> **Work instruction**
Go through the data and copy each line where the word "induction" shows up.

Saved entries
Start of Block
(** X9: in an answer of the anomaly operation the count is the
    number of anomalies listed, every score is 1, and the rate is the count
    over the number of points of the request (0 for an empty request). *)
Theorem anomaly_response_is_consistent request r :
  detect_anomalies np nixtla_client request = Ok r ->
  total_anomalies r = Z.of_nat (List.length (anomalies r)) /\
  (forall a, In a (anomalies r) -> anomaly_score a = 1.0%Q) /\
  (anomaly_rate r ==
   match ForecastRequest.market_data request with
   | [] => 0
   | _ => inject_Z (total_anomalies r)
          / inject_Z (Z.of_nat (List.length (ForecastRequest.market_data request)))
   end)%Q.
Proof.
  unfold detect_anomalies.
  destruct (anomaly_frame np request) as [df|e] eqn:Edf; cbn [rbind]; [|discriminate].
  assert (Hlen : len df = Z.of_nat (List.length (ForecastRequest.market_data request))).
  { unfold anomaly_frame in Edf. apply rbind_Ok in Edf.
    destruct Edf as (df_data & Hd & Edf). injection Edf as <-.
    apply rmap_length in Hd. unfold len, pd_DataFrame. cbn [rows]. f_equal. exact Hd. }
  assert (Hnone : total_anomalies no_anomalies
                  = Z.of_nat (List.length (anomalies no_anomalies)) /\
                  (forall a, In a (anomalies no_anomalies) -> anomaly_score a = 1.0%Q) /\
                  (anomaly_rate no_anomalies ==
                   match ForecastRequest.market_data request with
                   | [] => 0
                   | _ => inject_Z (total_anomalies no_anomalies)
                          / inject_Z (Z.of_nat (List.length
                                                  (ForecastRequest.market_data request)))
                   end)%Q).
  { split; [reflexivity|]. split; [intros a []|]. simpl.
    destruct (ForecastRequest.market_data request); [reflexivity|].
    unfold Qdiv. rewrite Qmult_0_l. reflexivity. }
  destruct nixtla_client as [client|]; [|intros H; injection H as <-; exact Hnone].
  destruct (client_detect_anomalies client df) as [adf|e] eqn:Ec; cbn [rbind];
    [|intros H; injection H as <-; exact Hnone].
  destruct (rmap (anomaly_of adf) _) as [found|e] eqn:Ef; cbn [rbind];
    [|intros H; injection H as <-; exact Hnone].
  intros H. injection H as <-. cbn [total_anomalies anomalies anomaly_rate].
  split; [reflexivity|]. split.
  - intros a Ha. destruct (rmap_In _ _ _ Ef a Ha) as (row & _ & Hrow).
    eapply anomaly_of_score, Hrow.
  - rewrite Hlen. destruct (ForecastRequest.market_data request) as [|item md].
    + reflexivity.
    + replace (0 <? Z.of_nat (List.length (item :: md))) with true; [reflexivity|].
      symmetry. apply Z.ltb_lt. simpl. lia.
Qed.

(** ** The arbitrage heuristic *)

Lemma Qlt_bool_true x y : Qlt_bool x y = true -> (x < y)%Q.
Proof.
  unfold Qlt_bool. intros H. apply negb_true_iff in H.
  apply Qnot_le_lt. intros Hle. apply Qle_bool_iff in Hle. congruence.
Qed.

Lemma filter_disjoint_length {A : Type} (f g : A -> bool) l :
  (forall a, f a = true -> g a = false) ->
  (List.length (filter f l) + List.length (filter g l) <= List.length l)%nat.
Proof.
  intros H. induction l as [|a l IH]; simpl; [lia|].
  destruct (f a) eqn:Ef.
  - rewrite (H a Ef). simpl. lia.
  - destruct (g a); simpl; lia.
Qed.

(** X10: when the square root is not negative, the arbitrage count
    lies between 0 and the number of values: no value is counted both as
    high and as low. *)
Theorem arbitrage_count_bounded values :
  (forall x, (0 <= sqrt np x)%Q) ->
  0 <= detect_arbitrage_opportunities np values <= Z.of_nat (List.length values).
Proof.
  intros Hsqrt. unfold detect_arbitrage_opportunities.
  destruct (Z.of_nat (List.length values) <? 2); [lia|].
  rewrite !count_if_filter.
  pose proof (filter_disjoint_length
                (fun p => Qlt_bool (mean_of values + 1.5 * std_of np values) p)
                (fun p => Qlt_bool p (mean_of values - 1.5 * std_of np values))
                values) as Hd.
  cbv beta in Hd. 
  assert (Hdis : forall a,
            Qlt_bool (mean_of values + 1.5 * std_of np values) a = true ->
            Qlt_bool a (mean_of values - 1.5 * std_of np values) = false).
  { intros a Ha. apply Qlt_bool_true in Ha.
    destruct (Qlt_bool a _) eqn:Eb; [|reflexivity].
    apply Qlt_bool_true in Eb. exfalso.
    pose proof (Hsqrt (mean_of (map (fun x => (x - mean_of values) * (x - mean_of values))%Q
                                    values))) as Hs.
    fold (std_of np values) in Hs. lra. }
  specialize (Hd Hdis). lia.
Qed.
Lemma search_some_occurrence (pattern : str -> Prop) r s :
  (forall x, pattern x <-> matches r x) ->
  (exists mo, re_search r s = Some mo) <-> some_occurrence pattern s.
Proof.
  intros Hp. split.
  - intros [mo Hs].
    destruct (found_first_occurrence pattern r s mo Hp Hs) as [Ho [Hm _]].
    now exists (firstn (m_start mo) s), (m_text mo).
  - intros [pre [m [Ho Hm]]].
    destruct (re_search r s) as [mo|] eqn:Hs; [now exists mo|].
    exfalso. exact (not_found_no_occurrence pattern r s Hp Hs pre m Ho Hm).
Qed.

(** the scan returns, leaves the file system alone, and answers whether
    some field has a date; fields that are not byte strings or do not
    decode are passed over *)
Lemma scan_items_spec (items : ifd) (fs : node) :
  exists b,
    res (scan_items items fs) = Return b
    /\ fs_after (scan_items items fs) = fs
    /\ (b = true <-> exists tag v, In (tag, v) items /\ field_has_date v).
Proof.
  induction items as [|[tag v] items IH].
  - exists false. split; [reflexivity|]. split; [reflexivity|].
    split; [discriminate|]. intros [? [? [[] _]]].
  - assert (Hskip : ~ field_has_date v ->
              exists b, res (scan_items items fs) = Return b
                /\ fs_after (scan_items items fs) = fs
                /\ (b = true <->
                    exists tag' v', In (tag', v') ((tag, v) :: items)
                                    /\ field_has_date v')).
    { intros Hno. destruct IH as [b [Hr [Hf Hb]]]. exists b.
      split; [assumption|]. split; [assumption|].
      rewrite Hb. split.
      - intros [t [w [Hin Hw]]]. exists t, w. split; [now right|assumption].
      - intros [t [w [[E|Hin] Hw]]].
        + inversion E; subst. contradiction.
        + now exists t, w. }
    simpl. destruct v as [b|].
    + destruct (utf8_decode b) as [decoded|] eqn:Hdec.
      * destruct (re_search exif_date_pattern decoded) as [mo|] eqn:Hs.
        -- exists true. split; [reflexivity|]. split; [reflexivity|].
           split; [|reflexivity]. intros _. exists tag, (ExifBytes b).
           split; [now left|]. exists b, decoded.
           split; [reflexivity|]. split; [assumption|].
           apply (search_some_occurrence _ _ _ exif_date_shape_matches).
           now exists mo.
        -- apply Hskip. intros [b' [dec' [E [Hd' Ho]]]].
           inversion E; subst b'. rewrite Hdec in Hd'. inversion Hd'; subst.
           apply (search_some_occurrence _ _ _ exif_date_shape_matches) in Ho.
           destruct Ho as [mo Hmo]. congruence.
      * apply Hskip. intros [b' [dec' [E [Hd' _]]]].
        inversion E; subst b'. congruence.
    + apply Hskip. intros [b' [dec' [E _]]]. discriminate.
Qed.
End of Block
> **Expected output**
  intros H. induction l as [|a l IH]; simpl; [lia|].
  induction items as [|[tag v] items IH].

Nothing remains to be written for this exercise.